Plymptonville is a census-designated place (CDP) in Clearfield County, Pennsylvania, United States. The population was 972 at the 2020 census.

==Geography==
Plymptonville is located in central Clearfield County at (41.035098, -78.443200), on the northern border of Clearfield, the county seat. It is part of Lawrence Township. The West Branch Susquehanna River forms part of the border between Plymptonville and Clearfield. U.S. Route 322 passes through the community, leading south into Clearfield and west 20 mi to DuBois.

According to the United States Census Bureau, the CDP has a total area of 3.4 km2, of which 0.01 sqkm, or 0.42%, is water.

==Demographics==

As of the census of 2000, there were 1,040 people, 457 households, and 301 families living in the CDP. The population density was 796.4 PD/sqmi. There were 495 housing units at an average density of 379.1 /sqmi. The racial makeup of the CDP was 99.42% White, 0.19% African American, 0.10% Native American, and 0.29% from two or more races. Hispanic or Latino of any race were 0.38% of the population.

There were 457 households, out of which 22.3% had children under the age of 18 living with them, 53.0% were married couples living together, 10.1% had a female householder with no husband present, and 34.1% were non-families. 31.5% of all households were made up of individuals, and 16.6% had someone living alone who was 65 years of age or older. The average household size was 2.27 and the average family size was 2.84.

In the CDP, the population was spread out, with 20.3% under the age of 18, 4.9% from 18 to 24, 28.0% from 25 to 44, 25.5% from 45 to 64, and 21.3% who were 65 years of age or older. The median age was 42 years. For every 100 females, there were 86.4 males. For every 100 females age 18 and over, there were 84.6 males.

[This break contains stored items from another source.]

Lemma decode_qr_image_cases
    (img_path : list string) (fs : gmap (list string) node) :
  decode_qr_image qr_decode img_path fs
  = Return match open_r img_path fs with
           | Return contents =>
               match qr_decode contents with
               | Return results =>
                   if forallb CPython.utf8_valid results
                   then map string_of_list_byte results
                   else []
               | Raise _ => []
               end
           | Raise _ => []
           end.
Proof.
  unfold decode_qr_image, decode_qr_image_try.
  destruct (open_r img_path fs) as [contents|e]; [|reflexivity].
  rewrite bind_Return.
  destruct (qr_decode contents) as [results|e]; [|reflexivity].
  rewrite bind_Return.
  destruct (forallb CPython.utf8_valid results) eqn:Hall.
  - rewrite results_loop_valid by exact Hall. reflexivity.
  - rewrite results_loop_invalid by exact Hall. reflexivity.
Qed.

(** The loop appends the accounts of each text, in the order of the
    texts. *)
Lemma urls_loop_flat_map (urls : list string) (accounts : list Account) :
  urls_loop urls accounts = Return (accounts ++ flat_map url_accounts urls).
Proof.
  revert accounts. induction urls as [|url rest IH]; intros accounts.
  - simpl. rewrite app_nil_r. reflexivity.
  - cbn [urls_loop flat_map]. unfold url_accounts at 1.
    destruct (String.prefix "otpauth://" url).
    + destruct (parse_otpauth_url_returns url) as [[account|] ->];
        rewrite bind_Return, IH.
      * rewrite <- app_assoc. reflexivity.
      * reflexivity.
    + destruct (String.prefix "otpauth-migration://" url).
      * destruct (parse_migration_url_returns url) as [[[|a l]|] ->];
          rewrite bind_Return, IH; try reflexivity.
        rewrite <- app_assoc. reflexivity.
      * rewrite IH. reflexivity.
Qed.

Lemma process_qr_code_cases (fs : gmap (list string) node) :
  ∃ urls,
    decode_qr_image qr_decode (IMG_PNG PROJECT_ROOT) fs = Return urls ∧
    process_qr_code PROJECT_ROOT qr_decode fs
    = Return (if path_exists (IMG_PNG PROJECT_ROOT) fs
              then match flat_map url_accounts urls with
                   | [] => None
                   | accounts => Some accounts
                   end
              else None).
Proof.
  unfold process_qr_code. rewrite decode_qr_image_cases.
  eexists. split; [reflexivity|].
  destruct (path_exists (IMG_PNG PROJECT_ROOT) fs); [|reflexivity].
  simpl negb. cbv iota. rewrite bind_Return.
  match goal with
  | |- context [flat_map url_accounts ?u] => destruct u as [|url urls]
  end; [reflexivity|].
  rewrite urls_loop_flat_map, bind_Return. cbn [app].
  destruct (flat_map url_accounts (url :: urls)); reflexivity.
Qed.

Lemma url_accounts_ok (url : string) : Forall account_ok (url_accounts url).
Proof.
  unfold url_accounts.
  destruct (String.prefix "otpauth://" url).
  - destruct (parse_otpauth_url url) as [[acc|]|e] eqn:Hrun; try constructor.
    + apply parse_otpauth_url_ok in Hrun. tauto.
    + constructor.
  - destruct (String.prefix "otpauth-migration://" url); [|constructor].
    destruct (parse_migration_url url) as [[accounts|]|e] eqn:Hrun;
      try constructor.
    apply parse_migration_url_ok in Hrun. exact Hrun.
Qed.

(** X13: [decode_qr_image] returns the texts of all codes of the image, in
    their order, when the image can be opened and decoded and every code is
    UTF-8 text.  When one code is not UTF-8 text the texts of the others are
    dropped with it: the result is the empty list, as it is when opening or
    decoding raises. *)
Theorem decode_qr_image_all_or_nothing
    (img_path : list string) (fs : gmap (list string) node) :
  (∀ contents results,
     open_r img_path fs = Return contents →
     qr_decode contents = Return results →
     decode_qr_image qr_decode img_path fs
     = Return (if forallb CPython.utf8_valid results
               then map string_of_list_byte results
               else []))
  ∧ ((∃ e, open_r img_path fs = Raise e)
     ∨ (∃ contents e, open_r img_path fs = Return contents
                      ∧ qr_decode contents = Raise e) →
     decode_qr_image qr_decode img_path fs = Return []).
Proof.
  rewrite decode_qr_image_cases. split.
  - intros contents results -> ->. reflexivity.
  - intros [(e & ->) | (contents & e & -> & ->)]; reflexivity.
Qed.

(** X14: [process_qr_code] never raises.  With img.png present it returns
    the accounts of the decoded texts, concatenated in the order of the
    texts, where a text contributes the account of [parse_otpauth_url], the
    accounts of [parse_migration_url], or nothing (no result, or neither
    prefix); it returns None when that list is empty or img.png is
    missing. *)
Theorem process_qr_code_collects (fs : gmap (list string) node) :
  ∃ urls,
    decode_qr_image qr_decode (IMG_PNG PROJECT_ROOT) fs = Return urls ∧
    process_qr_code PROJECT_ROOT qr_decode fs
    = Return (if path_exists (IMG_PNG PROJECT_ROOT) fs
              then match flat_map url_accounts urls with
                   | [] => None
                   | accounts => Some accounts
                   end
              else None).
Proof. apply process_qr_code_cases. Qed.

(** X15: a list that [process_qr_code] returns is not empty, and each of its
    accounts has a non-empty name, 6, 7 or 8 digits, and one of the
    algorithm names SHA1, SHA256, SHA512 and MD5. *)
Theorem process_qr_code_accounts_ok
    (fs : gmap (list string) node) (accounts : list Account) :
  process_qr_code PROJECT_ROOT qr_decode fs = Return (Some accounts) →
  accounts ≠ []
  ∧ Forall (fun acc =>
              name acc ≠ EmptyString
              ∧ (digits acc = 6 ∨ digits acc = 7 ∨ digits acc = 8)
              ∧ In (algorithm acc) ["SHA1"; "SHA256"; "SHA512"; "MD5"])
      accounts.
Proof.
  destruct (process_qr_code_cases fs) as (urls & _ & ->).
  destruct (path_exists (IMG_PNG PROJECT_ROOT) fs); [|discriminate].
  assert (Forall account_ok (flat_map url_accounts urls)) as Hall.
  { apply Forall_flat_map, Forall_forall. intros url _. apply url_accounts_ok. }
  destruct (flat_map url_accounts urls) as [|acc rest]; [discriminate|].
  intros [= <-]. split; [discriminate | exact Hall].
Qed.

End DispatcherProperties.

(** The second code of the image is not UTF-8 text: the URL of the first
    code is dropped as well. *)
Lemma decode_qr_image_all_or_nothing_witness :
  decode_qr_image qr_decode_bad_text (IMG_PNG example_root) fresh_fs
  = Return [].
Proof.
  apply (proj1 (decode_qr_image_all_or_nothing qr_decode_bad_text
                  (IMG_PNG example_root) fresh_fs)
           "PNG" [list_byte_of_string example_otpauth_url; [xff; xfe]]).
  - vm_compute. reflexivity.
  - reflexivity.
Defined.

(** Three codes: the account of the first, the two accounts of the second,
    nothing for the third. *)
Lemma process_qr_code_three :
  process_qr_code (L := CPython.lib) example_root qr_decode_three fresh_fs
  = Return (Some [{| name := "Example (alice)"; secret := "JBSWY3DPEHPK3PXP";
                     digits := 8; algorithm := "SHA256" |};
                  example_account_1; example_account_2]).
Proof. vm_compute. reflexivity. Qed.

Lemma process_qr_code_accounts_ok_witness :
  [{| name := "Example (alice)"; secret := "JBSWY3DPEHPK3PXP";
      digits := 8; algorithm := "SHA256" |};
   example_account_1; example_account_2] ≠ []
  ∧ Forall (fun acc =>
              name acc ≠ EmptyString
              ∧ (digits acc = 6 ∨ digits acc = 7 ∨ digits acc = 8)
              ∧ In (algorithm acc) ["SHA1"; "SHA256"; "SHA512"; "MD5"])
      [{| name := "Example (alice)"; secret := "JBSWY3DPEHPK3PXP";
          digits := 8; algorithm := "SHA256" |};
       example_account_1; example_account_2].
Proof.
  apply (process_qr_code_accounts_ok (L := CPython.lib) example_root
           qr_decode_three fresh_fs).
  vm_compute. reflexivity.
Defined.

(** * Further properties of the output writer *)

Lemma node_at_cons (c : string) (p : list string) (fs : gmap (list string) node) :
  node_at (c :: p) fs = fs !! (c :: p).
Proof. reflexivity. Qed.

Lemma is_dir_lookup (p : list string) (fs : gmap (list string) node) :
  is_dir p fs = true ↔ p = [] ∨ fs !! p = Some Dir.
Proof.
  unfold is_dir, node_at. destruct p as [|c parent].
  - split; auto.
  - destruct (fs !! (c :: parent)) as [[x|]|]; split; intros Hd;
      try discriminate; auto; destruct Hd as [?|?]; congruence.
Qed.

Lemma is_dir_insert (p q : list string) (n : node) (fs : gmap (list string) node) :
  is_dir q fs = true → fs !! p ≠ Some Dir ∨ n = Dir →
  is_dir q (<[p := n]> fs) = true.
Proof.
  rewrite !is_dir_lookup. intros [->|Hq] Hp; [left; reflexivity|]. right.
  destruct (decide (p = q)) as [->|Hne].
  - rewrite lookup_insert_eq. destruct Hp as [Hp| ->]; congruence.
  - rewrite lookup_insert_ne by exact Hne. exact Hq.
Qed.

(** Adding a directory, or writing a file where no directory is, under a
    directory keeps the file system well formed. *)
Lemma fs_wf_insert (p : list string) (n : node) (fs : gmap (list string) node) :
  fs_wf fs → is_dir (tail p) fs = true → fs !! p ≠ Some Dir ∨ n = Dir →
  fs_wf (<[p := n]> fs).
Proof.
  unfold fs_wf. intros Hwf Hparent Hp.
  apply map_Forall_insert_2.
  - apply is_dir_insert; assumption.
  - intros q m Hq. apply is_dir_insert; [|assumption]. exact (Hwf q m Hq).
Qed.

Ltac same_fs H Hwf := injection H as _ <-; exact Hwf.

Lemma os_mkdir_wf (p : list string) (fs fs' : gmap (list string) node)
    (r : result unit) :
  fs_wf fs → os_mkdir p fs = (r, fs') → fs_wf fs'.
Proof.
  unfold os_mkdir. intros Hwf Hmk.
  destruct p as [|c parent]; [same_fs Hmk Hwf|].
  destruct (node_at parent fs) as [[x|]|] eqn:Hparent; try same_fs Hmk Hwf.
  destruct (fs !! (c :: parent)) eqn:Hp; [same_fs Hmk Hwf|].
  injection Hmk as _ <-. apply fs_wf_insert; auto.
  unfold is_dir. simpl. rewrite Hparent. reflexivity.
Qed.

Lemma mkdir_exist_ok_wf (p : list string) (fs fs' : gmap (list string) node)
    (r : result unit) :
  fs_wf fs → mkdir_exist_ok p fs = (r, fs') → fs_wf fs'.
Proof.
  unfold mkdir_exist_ok. intros Hwf Hmk.
  destruct (os_mkdir p fs) as [[u|e] fs1] eqn:Hos.
  - injection Hmk as _ <-. eapply os_mkdir_wf; eassumption.
  - destruct e; try (destruct (is_dir p fs)); same_fs Hmk Hwf.
Qed.

Lemma mkdir_wf (p : list string) (fs fs' : gmap (list string) node)
    (r : result unit) :
  fs_wf fs → mkdir p fs = (r, fs') → fs_wf fs'.
Proof.
  revert fs fs' r. induction p as [|c parent IH]; intros fs fs' r Hwf Hmk.
  - simpl in Hmk. same_fs Hmk Hwf.
  - simpl in Hmk.
    destruct (node_at parent fs) as [[contents|]|] eqn:Hparent.
    + destruct (is_dir (c :: parent) fs); same_fs Hmk Hwf.
    + destruct (fs !! (c :: parent)) eqn:Hp.
      * destruct (is_dir (c :: parent) fs); same_fs Hmk Hwf.
      * injection Hmk as _ <-. apply fs_wf_insert; auto.
        unfold is_dir. simpl. rewrite Hparent. reflexivity.
    + destruct (mkdir parent fs) as [[u|e] fs1] eqn:Hrec.
      * eapply mkdir_exist_ok_wf; [|eassumption]. eapply IH; eassumption.
      * injection Hmk as _ <-. eapply IH; eassumption.
Qed.

Lemma open_w_wf (p : list string) (contents : string)
    (fs fs' : gmap (list string) node) (r : result unit) :
  fs_wf fs → open_w p contents fs = (r, fs') → fs_wf fs'.
Proof.
  unfold open_w. intros Hwf Hop.
  destruct p as [|c parent]; [same_fs Hop Hwf|].
  destruct (node_at parent fs) as [[x|]|] eqn:Hparent; try same_fs Hop Hwf.
  assert (is_dir (tail (c :: parent)) fs = true) as Hdir
    by (unfold is_dir; simpl; rewrite Hparent; reflexivity).
  destruct (fs !! (c :: parent)) as [[x|]|] eqn:Hp; try same_fs Hop Hwf;
    injection Hop as _ <-; apply fs_wf_insert; auto; left; congruence.
Qed.

Section WriterProperties.
Context {L : PyLib}.
Variable PROJECT_ROOT : list string.

Lemma create_accounts_json_wf (accounts : list Account)
    (fs fs' : gmap (list string) node) (r : result bool) :
  fs_wf fs → create_accounts_json PROJECT_ROOT accounts fs = (r, fs') →
  fs_wf fs'.
Proof.
  unfold create_accounts_json. intros Hwf Hrun.
  destruct accounts as [|acc rest]; [same_fs Hrun Hwf|].
  destruct (mkdir (CSHARP_TRAY_DIR PROJECT_ROOT) fs) as [[u|e] fs1] eqn:Hmk.
  - pose proof (mkdir_wf _ _ _ _ Hwf Hmk) as Hwf1.
    destruct (open_w (csharp_file PROJECT_ROOT fs) _ fs1) as [[u'|e] fs2] eqn:Hop;
      injection Hrun as _ <-; eapply open_w_wf; eassumption.
  - injection Hrun as _ <-. eapply mkdir_wf; eassumption.
Qed.

(** Under an existing project directory, without files in the way, the
    directories of the tray application are created where missing. *)
Lemma mkdir_tray_dir (fs : gmap (list string) node) :
  fs_wf fs →
  is_dir PROJECT_ROOT fs = true →
  (∀ contents, fs !! joinpath PROJECT_ROOT "csharp-tray" ≠ Some (File contents)) →
  (∀ contents, fs !! CSHARP_TRAY_DIR PROJECT_ROOT ≠ Some (File contents)) →
  mkdir (CSHARP_TRAY_DIR PROJECT_ROOT) fs
  = (Return tt, with_tray_dirs PROJECT_ROOT fs).
Proof.
  intros Hwf Hroot Hct Htray.
  unfold with_tray_dirs, CSHARP_TRAY_DIR, joinpath in *.
  assert (node_at PROJECT_ROOT fs = Some Dir) as Hrootnode.
  { unfold is_dir in Hroot. destruct (node_at PROJECT_ROOT fs) as [[x|]|];
      congruence. }
  destruct (fs !! ("AuthenticatorTray" :: "csharp-tray" :: PROJECT_ROOT))
    as [[x|]|] eqn:Htr.
  - exfalso. exact (Htray x eq_refl).
  - assert (fs !! ("csharp-tray" :: PROJECT_ROOT) = Some Dir) as Hctdir.
    { apply (Hwf _ Dir) in Htr. simpl in Htr.
      apply is_dir_lookup in Htr as [Hnil|Hd]; [discriminate | exact Hd]. }
    rewrite (insert_id fs _ Dir Hctdir), (insert_id fs _ Dir Htr).
    apply mkdir_existing_dir; [exact Hwf|].
    apply is_dir_lookup. right. exact Htr.
  - destruct (fs !! ("csharp-tray" :: PROJECT_ROOT)) as [[x|]|] eqn:Hc.
    + exfalso. exact (Hct x eq_refl).
    + rewrite (insert_id fs _ Dir Hc).
      cbn [mkdir os_mkdir]. rewrite node_at_cons, Hc, Htr. reflexivity.
    + cbn [mkdir os_mkdir]. rewrite node_at_cons, Hc, Hrootnode.
      unfold mkdir_exist_ok, os_mkdir.
      rewrite node_at_cons, lookup_insert_eq, lookup_insert_ne, Htr
        by congruence.
      reflexivity.
Qed.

The median income for a household in the CDP was $25,952, and the median income for a family was $31,250. Males had a median income of $29,706 versus $18,393 for females. The per capita income for the CDP was $13,691. About 11.9% of families and 16.3% of the population were below the poverty line, including 28.2% of those under age 18 and 9.5% of those age 65 or over.